(SOURCE INFORMATION Opens)

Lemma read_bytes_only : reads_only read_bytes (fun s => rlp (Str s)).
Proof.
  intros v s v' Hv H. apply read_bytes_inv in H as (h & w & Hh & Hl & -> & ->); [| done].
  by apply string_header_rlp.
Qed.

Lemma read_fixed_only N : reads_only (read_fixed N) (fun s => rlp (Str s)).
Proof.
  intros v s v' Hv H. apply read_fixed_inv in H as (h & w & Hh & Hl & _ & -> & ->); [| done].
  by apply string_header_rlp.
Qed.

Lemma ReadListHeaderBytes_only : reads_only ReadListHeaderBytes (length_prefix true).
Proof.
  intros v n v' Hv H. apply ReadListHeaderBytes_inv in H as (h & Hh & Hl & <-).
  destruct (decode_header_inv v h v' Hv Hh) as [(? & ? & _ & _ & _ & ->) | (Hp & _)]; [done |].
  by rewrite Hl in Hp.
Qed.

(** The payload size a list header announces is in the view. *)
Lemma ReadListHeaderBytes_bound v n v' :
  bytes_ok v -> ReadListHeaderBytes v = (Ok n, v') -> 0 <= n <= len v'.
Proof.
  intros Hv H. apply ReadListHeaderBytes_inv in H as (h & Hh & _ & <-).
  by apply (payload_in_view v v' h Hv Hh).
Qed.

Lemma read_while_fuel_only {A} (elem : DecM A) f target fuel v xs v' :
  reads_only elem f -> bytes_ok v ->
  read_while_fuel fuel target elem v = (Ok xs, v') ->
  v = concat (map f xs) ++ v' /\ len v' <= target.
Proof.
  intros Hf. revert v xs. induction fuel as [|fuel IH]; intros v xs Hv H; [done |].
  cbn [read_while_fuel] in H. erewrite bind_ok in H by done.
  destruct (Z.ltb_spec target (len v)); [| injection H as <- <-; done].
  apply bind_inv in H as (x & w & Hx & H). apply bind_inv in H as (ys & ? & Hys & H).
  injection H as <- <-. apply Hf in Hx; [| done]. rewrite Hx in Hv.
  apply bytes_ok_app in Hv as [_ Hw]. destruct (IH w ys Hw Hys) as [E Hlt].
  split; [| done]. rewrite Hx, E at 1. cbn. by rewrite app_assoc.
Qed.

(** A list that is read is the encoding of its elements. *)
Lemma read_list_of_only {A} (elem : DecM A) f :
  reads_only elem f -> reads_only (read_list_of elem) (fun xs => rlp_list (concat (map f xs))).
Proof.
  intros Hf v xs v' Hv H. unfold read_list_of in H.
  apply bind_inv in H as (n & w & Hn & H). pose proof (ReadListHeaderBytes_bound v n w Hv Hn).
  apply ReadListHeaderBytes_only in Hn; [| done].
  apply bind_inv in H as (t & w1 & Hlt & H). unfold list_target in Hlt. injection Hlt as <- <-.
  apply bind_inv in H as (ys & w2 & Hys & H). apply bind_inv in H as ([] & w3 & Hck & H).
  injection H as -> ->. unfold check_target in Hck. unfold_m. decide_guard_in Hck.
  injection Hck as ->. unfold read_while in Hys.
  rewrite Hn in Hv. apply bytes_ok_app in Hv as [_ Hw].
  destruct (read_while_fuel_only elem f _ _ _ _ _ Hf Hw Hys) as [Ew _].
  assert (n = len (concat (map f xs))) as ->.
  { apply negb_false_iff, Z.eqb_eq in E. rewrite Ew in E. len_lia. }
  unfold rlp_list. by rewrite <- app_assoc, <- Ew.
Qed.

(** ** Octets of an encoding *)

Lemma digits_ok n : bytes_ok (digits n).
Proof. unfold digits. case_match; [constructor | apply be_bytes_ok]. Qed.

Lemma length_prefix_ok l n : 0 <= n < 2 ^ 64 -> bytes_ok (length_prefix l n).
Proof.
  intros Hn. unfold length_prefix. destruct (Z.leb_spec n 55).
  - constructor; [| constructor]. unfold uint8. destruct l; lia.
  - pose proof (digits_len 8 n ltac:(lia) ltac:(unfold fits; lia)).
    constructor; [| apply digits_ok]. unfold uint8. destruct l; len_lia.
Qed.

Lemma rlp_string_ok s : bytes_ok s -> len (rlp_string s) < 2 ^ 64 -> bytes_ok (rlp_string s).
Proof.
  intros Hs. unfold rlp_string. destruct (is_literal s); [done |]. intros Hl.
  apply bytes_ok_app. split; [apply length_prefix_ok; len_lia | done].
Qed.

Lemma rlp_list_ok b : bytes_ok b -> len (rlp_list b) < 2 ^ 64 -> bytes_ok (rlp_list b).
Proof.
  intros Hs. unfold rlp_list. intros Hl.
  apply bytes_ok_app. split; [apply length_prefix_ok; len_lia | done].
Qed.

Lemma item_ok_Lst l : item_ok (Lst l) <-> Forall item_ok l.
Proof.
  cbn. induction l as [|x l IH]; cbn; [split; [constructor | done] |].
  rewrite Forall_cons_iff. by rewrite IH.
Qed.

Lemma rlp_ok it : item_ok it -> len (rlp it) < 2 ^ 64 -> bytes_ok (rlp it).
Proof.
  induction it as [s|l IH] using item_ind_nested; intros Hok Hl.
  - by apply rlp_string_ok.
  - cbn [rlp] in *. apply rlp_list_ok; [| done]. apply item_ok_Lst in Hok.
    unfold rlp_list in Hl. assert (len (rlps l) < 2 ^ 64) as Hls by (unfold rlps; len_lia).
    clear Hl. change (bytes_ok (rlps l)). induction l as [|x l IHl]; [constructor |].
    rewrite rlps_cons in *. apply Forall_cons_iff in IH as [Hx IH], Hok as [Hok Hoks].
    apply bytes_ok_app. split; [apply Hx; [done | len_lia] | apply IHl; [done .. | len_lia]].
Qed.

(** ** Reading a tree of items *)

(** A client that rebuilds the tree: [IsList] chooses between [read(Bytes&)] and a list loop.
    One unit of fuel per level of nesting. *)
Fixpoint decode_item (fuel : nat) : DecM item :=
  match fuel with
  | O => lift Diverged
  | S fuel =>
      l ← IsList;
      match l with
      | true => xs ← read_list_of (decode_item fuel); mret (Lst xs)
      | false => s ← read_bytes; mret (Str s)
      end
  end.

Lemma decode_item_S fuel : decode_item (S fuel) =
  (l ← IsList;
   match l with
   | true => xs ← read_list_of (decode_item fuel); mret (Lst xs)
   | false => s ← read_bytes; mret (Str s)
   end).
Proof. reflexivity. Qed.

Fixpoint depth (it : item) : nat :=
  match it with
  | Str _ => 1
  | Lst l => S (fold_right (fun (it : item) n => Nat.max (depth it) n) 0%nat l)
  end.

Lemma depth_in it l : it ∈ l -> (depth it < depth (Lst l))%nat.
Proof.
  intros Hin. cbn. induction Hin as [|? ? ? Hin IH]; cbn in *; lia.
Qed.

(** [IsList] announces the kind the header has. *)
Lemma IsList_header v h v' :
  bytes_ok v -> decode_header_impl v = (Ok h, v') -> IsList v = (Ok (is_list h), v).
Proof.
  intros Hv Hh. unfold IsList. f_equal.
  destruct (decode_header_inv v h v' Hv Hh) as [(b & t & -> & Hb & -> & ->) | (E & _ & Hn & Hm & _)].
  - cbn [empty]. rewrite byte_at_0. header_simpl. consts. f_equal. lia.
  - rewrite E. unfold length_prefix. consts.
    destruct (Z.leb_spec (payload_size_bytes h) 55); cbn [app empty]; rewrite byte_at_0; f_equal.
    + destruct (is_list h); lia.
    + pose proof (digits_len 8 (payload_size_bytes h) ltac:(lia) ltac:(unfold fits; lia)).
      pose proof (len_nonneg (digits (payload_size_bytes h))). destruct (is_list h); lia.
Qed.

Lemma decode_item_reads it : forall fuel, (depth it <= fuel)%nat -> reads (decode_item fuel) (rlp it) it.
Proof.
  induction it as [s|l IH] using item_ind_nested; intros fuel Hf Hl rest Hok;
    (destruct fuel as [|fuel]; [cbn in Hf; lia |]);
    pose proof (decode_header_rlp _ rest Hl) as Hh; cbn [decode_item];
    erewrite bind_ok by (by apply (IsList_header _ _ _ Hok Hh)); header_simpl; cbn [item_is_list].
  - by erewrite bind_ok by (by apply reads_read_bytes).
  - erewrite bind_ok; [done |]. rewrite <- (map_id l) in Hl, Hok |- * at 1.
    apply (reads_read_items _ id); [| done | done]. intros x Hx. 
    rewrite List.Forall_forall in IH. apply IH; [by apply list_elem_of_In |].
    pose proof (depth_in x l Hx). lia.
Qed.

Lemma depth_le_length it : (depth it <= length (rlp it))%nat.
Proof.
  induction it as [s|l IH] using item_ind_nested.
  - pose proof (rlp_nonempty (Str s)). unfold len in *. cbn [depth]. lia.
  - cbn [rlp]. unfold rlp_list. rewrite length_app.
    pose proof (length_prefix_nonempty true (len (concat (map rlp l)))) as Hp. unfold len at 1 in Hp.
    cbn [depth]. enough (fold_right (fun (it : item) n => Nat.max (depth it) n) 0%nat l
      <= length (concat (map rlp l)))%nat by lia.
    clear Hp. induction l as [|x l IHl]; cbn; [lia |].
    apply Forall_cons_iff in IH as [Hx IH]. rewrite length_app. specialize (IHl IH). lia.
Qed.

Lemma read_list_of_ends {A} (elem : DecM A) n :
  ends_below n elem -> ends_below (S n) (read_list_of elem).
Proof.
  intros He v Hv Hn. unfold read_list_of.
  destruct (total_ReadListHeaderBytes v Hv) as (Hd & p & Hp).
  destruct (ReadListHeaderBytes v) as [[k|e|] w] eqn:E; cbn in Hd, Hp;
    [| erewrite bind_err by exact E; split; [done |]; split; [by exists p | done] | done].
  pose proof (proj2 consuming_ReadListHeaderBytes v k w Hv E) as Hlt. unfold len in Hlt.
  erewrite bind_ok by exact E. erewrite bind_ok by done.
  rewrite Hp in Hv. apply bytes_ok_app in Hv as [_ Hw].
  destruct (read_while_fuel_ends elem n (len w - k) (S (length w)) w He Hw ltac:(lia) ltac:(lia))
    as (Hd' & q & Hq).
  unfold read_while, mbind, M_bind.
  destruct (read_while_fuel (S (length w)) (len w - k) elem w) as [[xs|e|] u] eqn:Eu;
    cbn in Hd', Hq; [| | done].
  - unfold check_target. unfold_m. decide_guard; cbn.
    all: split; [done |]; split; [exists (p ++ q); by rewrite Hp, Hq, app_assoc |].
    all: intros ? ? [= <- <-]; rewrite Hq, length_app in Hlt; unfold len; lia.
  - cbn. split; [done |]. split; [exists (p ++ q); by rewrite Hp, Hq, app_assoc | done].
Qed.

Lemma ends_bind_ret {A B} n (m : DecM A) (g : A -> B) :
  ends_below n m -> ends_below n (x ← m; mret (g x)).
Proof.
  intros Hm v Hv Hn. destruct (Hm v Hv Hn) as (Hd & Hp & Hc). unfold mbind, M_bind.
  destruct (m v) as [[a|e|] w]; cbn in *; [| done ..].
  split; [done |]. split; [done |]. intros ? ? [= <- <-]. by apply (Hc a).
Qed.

(SOURCE INFORMATION Closes)
(SOURCE INFORMATION Opens)

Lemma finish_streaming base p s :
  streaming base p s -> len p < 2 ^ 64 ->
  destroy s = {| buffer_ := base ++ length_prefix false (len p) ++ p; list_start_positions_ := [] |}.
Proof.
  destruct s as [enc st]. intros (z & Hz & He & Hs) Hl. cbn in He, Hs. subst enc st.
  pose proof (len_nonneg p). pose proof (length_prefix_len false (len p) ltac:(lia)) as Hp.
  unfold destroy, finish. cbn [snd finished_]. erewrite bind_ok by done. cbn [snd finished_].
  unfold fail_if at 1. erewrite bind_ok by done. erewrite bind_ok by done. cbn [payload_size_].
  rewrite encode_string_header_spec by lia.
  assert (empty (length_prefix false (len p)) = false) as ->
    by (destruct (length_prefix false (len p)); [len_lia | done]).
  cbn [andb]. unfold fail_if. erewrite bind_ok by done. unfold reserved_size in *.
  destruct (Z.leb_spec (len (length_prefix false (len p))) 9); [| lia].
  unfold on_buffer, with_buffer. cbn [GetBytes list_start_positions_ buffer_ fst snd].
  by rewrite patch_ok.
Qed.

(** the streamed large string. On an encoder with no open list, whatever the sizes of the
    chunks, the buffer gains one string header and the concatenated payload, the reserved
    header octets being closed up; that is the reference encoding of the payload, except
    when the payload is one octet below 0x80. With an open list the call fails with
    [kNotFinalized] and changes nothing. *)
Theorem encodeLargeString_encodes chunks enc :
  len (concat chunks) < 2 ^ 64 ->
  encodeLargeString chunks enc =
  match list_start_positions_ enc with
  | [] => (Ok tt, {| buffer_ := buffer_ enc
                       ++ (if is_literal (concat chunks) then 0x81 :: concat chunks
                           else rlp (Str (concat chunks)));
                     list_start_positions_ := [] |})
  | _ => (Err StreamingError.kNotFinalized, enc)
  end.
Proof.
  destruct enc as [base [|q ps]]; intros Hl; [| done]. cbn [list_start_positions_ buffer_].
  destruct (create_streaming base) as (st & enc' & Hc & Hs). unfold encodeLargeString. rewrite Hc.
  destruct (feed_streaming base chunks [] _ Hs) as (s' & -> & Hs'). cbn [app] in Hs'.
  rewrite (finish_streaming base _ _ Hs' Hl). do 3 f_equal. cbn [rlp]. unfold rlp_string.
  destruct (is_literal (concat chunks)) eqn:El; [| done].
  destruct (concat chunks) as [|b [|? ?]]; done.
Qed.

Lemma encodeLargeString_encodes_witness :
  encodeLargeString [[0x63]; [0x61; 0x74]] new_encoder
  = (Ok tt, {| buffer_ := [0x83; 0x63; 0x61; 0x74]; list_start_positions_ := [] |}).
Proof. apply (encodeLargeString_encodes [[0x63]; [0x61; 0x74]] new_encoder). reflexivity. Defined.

(SOURCE INFORMATION Closes)

__EXERCISE BRIEF__. Look above for the line that contains "Lemma rlp_list_ok b". Starting there, transcribe every line exactly until you have copied the line that contains "(** A client".

__ANSWER AREA__.
Lemma rlp_list_ok b : bytes_ok b -> len (rlp_list b) < 2 ^ 64 -> bytes_ok (rlp_list b).
Proof.
  intros Hs. unfold rlp_list. intros Hl.
  apply bytes_ok_app. split; [apply length_prefix_ok; len_lia | done].
Qed.

Lemma item_ok_Lst l : item_ok (Lst l) <-> Forall item_ok l.
Proof.
  cbn. induction l as [|x l IH]; cbn; [split; [constructor | done] |].
  rewrite Forall_cons_iff. by rewrite IH.
Qed.

Lemma rlp_ok it : item_ok it -> len (rlp it) < 2 ^ 64 -> bytes_ok (rlp it).
Proof.
  induction it as [s|l IH] using item_ind_nested; intros Hok Hl.
  - by apply rlp_string_ok.
  - cbn [rlp] in *. apply rlp_list_ok; [| done]. apply item_ok_Lst in Hok.
    unfold rlp_list in Hl. assert (len (rlps l) < 2 ^ 64) as Hls by (unfold rlps; len_lia).
    clear Hl. change (bytes_ok (rlps l)). induction l as [|x l IHl]; [constructor |].
    rewrite rlps_cons in *. apply Forall_cons_iff in IH as [Hx IH], Hok as [Hok Hoks].
    apply bytes_ok_app. split; [apply Hx; [done | len_lia] | apply IHl; [done .. | len_lia]].
Qed.

(** ** Reading a tree of items *)

(** A client that rebuilds the tree: [IsList] chooses between [read(Bytes&)] and a list loop.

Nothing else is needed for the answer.